» **Exercise instructions**
Which lines below fall between the one containing "induction H1 as" and the one containing "Lemma item_of m"? Repeat them exactly, counting both of those lines, and add nothing else.

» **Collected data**
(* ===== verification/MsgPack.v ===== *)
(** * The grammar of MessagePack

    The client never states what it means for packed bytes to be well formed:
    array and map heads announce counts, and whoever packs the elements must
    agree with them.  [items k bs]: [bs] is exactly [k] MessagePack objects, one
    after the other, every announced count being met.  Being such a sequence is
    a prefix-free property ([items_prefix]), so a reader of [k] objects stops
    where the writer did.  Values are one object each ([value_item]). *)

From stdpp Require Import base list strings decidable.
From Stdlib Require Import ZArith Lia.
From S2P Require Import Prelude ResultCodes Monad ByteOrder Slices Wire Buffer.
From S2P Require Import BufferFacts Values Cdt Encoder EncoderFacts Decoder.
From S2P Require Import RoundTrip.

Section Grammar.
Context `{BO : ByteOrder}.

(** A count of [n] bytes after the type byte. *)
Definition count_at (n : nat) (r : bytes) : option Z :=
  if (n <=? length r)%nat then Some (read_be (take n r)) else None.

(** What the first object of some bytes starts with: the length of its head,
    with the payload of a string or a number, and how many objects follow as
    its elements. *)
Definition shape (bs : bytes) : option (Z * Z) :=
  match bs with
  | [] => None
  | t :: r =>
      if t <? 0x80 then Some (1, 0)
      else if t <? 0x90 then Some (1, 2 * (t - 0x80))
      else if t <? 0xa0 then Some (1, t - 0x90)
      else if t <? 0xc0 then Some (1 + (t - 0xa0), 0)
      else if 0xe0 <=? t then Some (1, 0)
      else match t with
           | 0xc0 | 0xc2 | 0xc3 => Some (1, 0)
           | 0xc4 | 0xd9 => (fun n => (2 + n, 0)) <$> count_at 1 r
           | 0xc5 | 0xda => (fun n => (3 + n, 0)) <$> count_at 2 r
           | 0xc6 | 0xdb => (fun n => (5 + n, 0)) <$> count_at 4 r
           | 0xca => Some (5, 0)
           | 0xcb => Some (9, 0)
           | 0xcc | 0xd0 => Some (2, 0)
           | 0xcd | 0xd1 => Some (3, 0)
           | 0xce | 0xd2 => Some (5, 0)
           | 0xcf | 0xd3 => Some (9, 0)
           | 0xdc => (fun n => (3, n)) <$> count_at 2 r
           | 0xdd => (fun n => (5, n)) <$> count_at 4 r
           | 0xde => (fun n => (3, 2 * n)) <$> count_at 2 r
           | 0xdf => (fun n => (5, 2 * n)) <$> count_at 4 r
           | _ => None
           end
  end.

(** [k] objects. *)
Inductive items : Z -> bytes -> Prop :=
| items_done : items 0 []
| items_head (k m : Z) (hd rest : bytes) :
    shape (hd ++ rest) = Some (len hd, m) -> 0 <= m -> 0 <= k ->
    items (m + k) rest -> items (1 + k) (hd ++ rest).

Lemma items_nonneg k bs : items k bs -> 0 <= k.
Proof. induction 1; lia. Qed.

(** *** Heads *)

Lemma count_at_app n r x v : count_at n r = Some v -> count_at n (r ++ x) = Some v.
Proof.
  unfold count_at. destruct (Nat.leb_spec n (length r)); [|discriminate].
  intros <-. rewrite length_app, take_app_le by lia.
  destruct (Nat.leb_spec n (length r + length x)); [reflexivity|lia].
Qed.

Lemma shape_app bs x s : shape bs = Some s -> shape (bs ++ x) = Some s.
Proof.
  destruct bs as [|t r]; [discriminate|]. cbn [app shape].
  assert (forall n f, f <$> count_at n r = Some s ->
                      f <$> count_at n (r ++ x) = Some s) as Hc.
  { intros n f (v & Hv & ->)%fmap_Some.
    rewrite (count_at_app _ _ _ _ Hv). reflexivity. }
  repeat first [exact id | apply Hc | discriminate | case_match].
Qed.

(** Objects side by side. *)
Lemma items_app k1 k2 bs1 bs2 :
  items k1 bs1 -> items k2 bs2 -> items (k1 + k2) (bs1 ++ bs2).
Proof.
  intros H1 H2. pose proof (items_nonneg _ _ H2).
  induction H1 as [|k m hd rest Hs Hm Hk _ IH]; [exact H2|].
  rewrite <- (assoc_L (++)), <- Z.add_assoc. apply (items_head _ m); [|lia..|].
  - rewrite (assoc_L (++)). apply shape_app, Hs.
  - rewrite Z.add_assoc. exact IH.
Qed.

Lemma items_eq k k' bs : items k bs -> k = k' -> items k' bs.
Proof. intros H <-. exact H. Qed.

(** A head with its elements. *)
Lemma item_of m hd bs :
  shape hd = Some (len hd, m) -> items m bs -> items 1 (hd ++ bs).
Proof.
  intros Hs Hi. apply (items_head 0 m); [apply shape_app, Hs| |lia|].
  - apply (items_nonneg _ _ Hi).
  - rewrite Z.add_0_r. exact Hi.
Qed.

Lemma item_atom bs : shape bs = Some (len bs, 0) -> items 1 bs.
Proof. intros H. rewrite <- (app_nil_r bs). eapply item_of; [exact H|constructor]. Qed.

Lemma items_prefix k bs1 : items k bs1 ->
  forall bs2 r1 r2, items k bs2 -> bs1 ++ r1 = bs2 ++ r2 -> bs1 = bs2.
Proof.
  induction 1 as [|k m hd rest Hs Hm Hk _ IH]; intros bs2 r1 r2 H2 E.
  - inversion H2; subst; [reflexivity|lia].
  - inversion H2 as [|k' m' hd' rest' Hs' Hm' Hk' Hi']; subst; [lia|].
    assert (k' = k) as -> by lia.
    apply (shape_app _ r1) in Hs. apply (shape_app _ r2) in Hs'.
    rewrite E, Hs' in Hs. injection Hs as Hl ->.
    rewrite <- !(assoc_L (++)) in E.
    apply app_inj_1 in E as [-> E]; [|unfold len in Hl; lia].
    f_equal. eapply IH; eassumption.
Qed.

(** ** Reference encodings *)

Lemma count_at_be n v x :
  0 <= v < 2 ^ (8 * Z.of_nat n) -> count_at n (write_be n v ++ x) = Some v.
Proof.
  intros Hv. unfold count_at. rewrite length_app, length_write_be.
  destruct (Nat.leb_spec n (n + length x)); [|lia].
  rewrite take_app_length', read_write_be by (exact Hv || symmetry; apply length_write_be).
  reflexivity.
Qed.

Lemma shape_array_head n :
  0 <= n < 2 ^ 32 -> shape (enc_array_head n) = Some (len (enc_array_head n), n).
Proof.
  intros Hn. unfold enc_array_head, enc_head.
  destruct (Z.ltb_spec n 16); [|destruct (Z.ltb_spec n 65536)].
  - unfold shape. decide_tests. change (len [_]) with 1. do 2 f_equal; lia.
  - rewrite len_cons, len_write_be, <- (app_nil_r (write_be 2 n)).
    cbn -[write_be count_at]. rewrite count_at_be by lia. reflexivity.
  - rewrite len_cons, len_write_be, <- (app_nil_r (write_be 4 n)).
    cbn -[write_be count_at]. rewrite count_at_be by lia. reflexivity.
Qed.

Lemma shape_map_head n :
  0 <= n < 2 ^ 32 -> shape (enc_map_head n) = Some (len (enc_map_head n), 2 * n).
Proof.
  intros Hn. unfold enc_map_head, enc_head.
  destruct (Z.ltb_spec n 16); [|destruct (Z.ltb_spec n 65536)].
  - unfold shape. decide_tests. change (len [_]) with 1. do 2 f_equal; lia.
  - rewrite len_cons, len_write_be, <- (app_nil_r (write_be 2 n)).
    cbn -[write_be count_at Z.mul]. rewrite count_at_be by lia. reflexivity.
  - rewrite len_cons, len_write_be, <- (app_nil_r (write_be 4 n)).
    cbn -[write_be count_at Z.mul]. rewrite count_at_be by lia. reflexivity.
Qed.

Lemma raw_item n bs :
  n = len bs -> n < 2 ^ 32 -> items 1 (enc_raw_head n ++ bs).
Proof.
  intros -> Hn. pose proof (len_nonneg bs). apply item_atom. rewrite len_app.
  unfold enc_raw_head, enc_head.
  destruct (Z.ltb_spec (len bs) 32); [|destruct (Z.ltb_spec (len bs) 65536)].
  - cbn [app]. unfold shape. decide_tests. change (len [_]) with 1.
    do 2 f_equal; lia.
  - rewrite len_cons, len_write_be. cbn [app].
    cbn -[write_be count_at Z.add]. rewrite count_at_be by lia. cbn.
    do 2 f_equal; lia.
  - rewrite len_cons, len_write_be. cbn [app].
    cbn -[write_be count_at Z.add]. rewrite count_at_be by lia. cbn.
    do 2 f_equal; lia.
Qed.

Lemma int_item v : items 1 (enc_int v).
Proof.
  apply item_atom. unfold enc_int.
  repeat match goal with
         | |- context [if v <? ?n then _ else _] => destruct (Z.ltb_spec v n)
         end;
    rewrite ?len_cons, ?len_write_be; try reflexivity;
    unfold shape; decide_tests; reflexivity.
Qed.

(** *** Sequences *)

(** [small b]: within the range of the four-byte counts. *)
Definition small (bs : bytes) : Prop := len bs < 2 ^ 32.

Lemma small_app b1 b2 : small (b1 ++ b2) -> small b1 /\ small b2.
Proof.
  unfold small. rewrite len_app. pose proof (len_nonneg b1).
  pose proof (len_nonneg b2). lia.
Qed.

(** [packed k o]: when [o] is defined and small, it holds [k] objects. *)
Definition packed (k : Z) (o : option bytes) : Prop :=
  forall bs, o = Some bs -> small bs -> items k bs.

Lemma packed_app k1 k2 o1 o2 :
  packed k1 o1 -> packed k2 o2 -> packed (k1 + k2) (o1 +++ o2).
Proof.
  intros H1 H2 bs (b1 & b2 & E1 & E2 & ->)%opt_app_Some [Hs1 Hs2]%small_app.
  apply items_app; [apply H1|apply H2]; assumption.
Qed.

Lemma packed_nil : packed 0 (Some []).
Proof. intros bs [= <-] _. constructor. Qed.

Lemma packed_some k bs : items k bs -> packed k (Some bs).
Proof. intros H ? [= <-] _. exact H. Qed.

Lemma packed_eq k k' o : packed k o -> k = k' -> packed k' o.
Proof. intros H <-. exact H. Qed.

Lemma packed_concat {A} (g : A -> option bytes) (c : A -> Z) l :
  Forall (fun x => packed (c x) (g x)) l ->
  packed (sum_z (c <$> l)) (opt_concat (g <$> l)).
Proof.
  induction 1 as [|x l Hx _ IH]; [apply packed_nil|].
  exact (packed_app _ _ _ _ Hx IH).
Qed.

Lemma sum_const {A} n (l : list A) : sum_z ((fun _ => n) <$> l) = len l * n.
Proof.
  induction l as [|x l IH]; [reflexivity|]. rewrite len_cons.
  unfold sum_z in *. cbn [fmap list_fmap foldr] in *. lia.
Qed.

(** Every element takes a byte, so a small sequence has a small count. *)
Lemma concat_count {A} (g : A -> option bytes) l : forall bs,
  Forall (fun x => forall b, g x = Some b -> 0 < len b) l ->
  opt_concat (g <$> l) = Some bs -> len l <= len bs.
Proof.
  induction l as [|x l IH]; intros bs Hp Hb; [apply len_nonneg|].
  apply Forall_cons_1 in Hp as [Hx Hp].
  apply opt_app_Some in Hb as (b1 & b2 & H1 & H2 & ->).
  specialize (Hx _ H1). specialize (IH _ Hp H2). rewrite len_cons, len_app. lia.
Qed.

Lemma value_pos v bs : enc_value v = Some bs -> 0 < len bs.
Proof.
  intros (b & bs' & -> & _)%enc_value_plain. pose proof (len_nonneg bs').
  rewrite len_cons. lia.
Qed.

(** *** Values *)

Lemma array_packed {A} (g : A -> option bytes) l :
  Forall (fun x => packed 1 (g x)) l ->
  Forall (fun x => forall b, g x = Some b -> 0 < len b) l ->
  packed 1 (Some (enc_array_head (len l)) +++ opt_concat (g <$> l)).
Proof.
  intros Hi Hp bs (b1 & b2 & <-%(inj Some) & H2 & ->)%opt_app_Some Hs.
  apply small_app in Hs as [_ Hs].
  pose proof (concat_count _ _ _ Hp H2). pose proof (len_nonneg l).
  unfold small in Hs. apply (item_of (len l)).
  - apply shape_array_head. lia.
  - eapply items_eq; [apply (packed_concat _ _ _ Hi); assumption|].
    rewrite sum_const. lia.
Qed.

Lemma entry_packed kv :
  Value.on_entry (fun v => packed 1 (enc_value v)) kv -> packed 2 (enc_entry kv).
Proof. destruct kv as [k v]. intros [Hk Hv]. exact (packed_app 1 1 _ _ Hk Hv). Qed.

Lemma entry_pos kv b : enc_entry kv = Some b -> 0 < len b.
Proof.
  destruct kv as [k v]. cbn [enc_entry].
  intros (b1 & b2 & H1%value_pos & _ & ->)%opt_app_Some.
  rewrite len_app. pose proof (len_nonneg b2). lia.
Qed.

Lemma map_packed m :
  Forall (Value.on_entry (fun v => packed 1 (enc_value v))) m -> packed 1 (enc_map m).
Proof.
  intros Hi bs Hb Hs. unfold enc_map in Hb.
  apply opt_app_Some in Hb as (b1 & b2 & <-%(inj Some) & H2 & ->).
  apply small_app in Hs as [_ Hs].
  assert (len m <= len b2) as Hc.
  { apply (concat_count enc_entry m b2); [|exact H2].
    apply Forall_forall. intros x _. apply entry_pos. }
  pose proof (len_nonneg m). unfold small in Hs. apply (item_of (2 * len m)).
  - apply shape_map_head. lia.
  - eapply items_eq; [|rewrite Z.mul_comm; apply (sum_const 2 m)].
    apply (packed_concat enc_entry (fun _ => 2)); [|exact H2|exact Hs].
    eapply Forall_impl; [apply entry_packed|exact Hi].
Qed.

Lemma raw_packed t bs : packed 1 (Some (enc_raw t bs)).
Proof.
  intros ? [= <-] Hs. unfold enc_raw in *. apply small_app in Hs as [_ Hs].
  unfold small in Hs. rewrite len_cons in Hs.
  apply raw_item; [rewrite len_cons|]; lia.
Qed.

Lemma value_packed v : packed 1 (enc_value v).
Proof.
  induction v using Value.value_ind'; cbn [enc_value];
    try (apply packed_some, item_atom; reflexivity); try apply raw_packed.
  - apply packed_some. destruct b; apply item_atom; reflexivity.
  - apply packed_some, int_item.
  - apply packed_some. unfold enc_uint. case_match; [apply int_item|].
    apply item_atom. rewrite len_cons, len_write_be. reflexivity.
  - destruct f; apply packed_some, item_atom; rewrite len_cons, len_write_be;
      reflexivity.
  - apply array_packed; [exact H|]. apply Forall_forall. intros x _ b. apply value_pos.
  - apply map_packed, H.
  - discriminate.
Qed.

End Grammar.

» **Solution**
  induction H1 as [|k m hd rest Hs Hm Hk _ IH]; [exact H2|].
  rewrite <- (assoc_L (++)), <- Z.add_assoc. apply (items_head _ m); [|lia..|].
  - rewrite (assoc_L (++)). apply shape_app, Hs.
  - rewrite Z.add_assoc. exact IH.
Qed.

Lemma items_eq k k' bs : items k bs -> k = k' -> items k' bs.
Proof. intros H <-. exact H. Qed.

(** A head with its elements. *)
Lemma item_of m hd bs :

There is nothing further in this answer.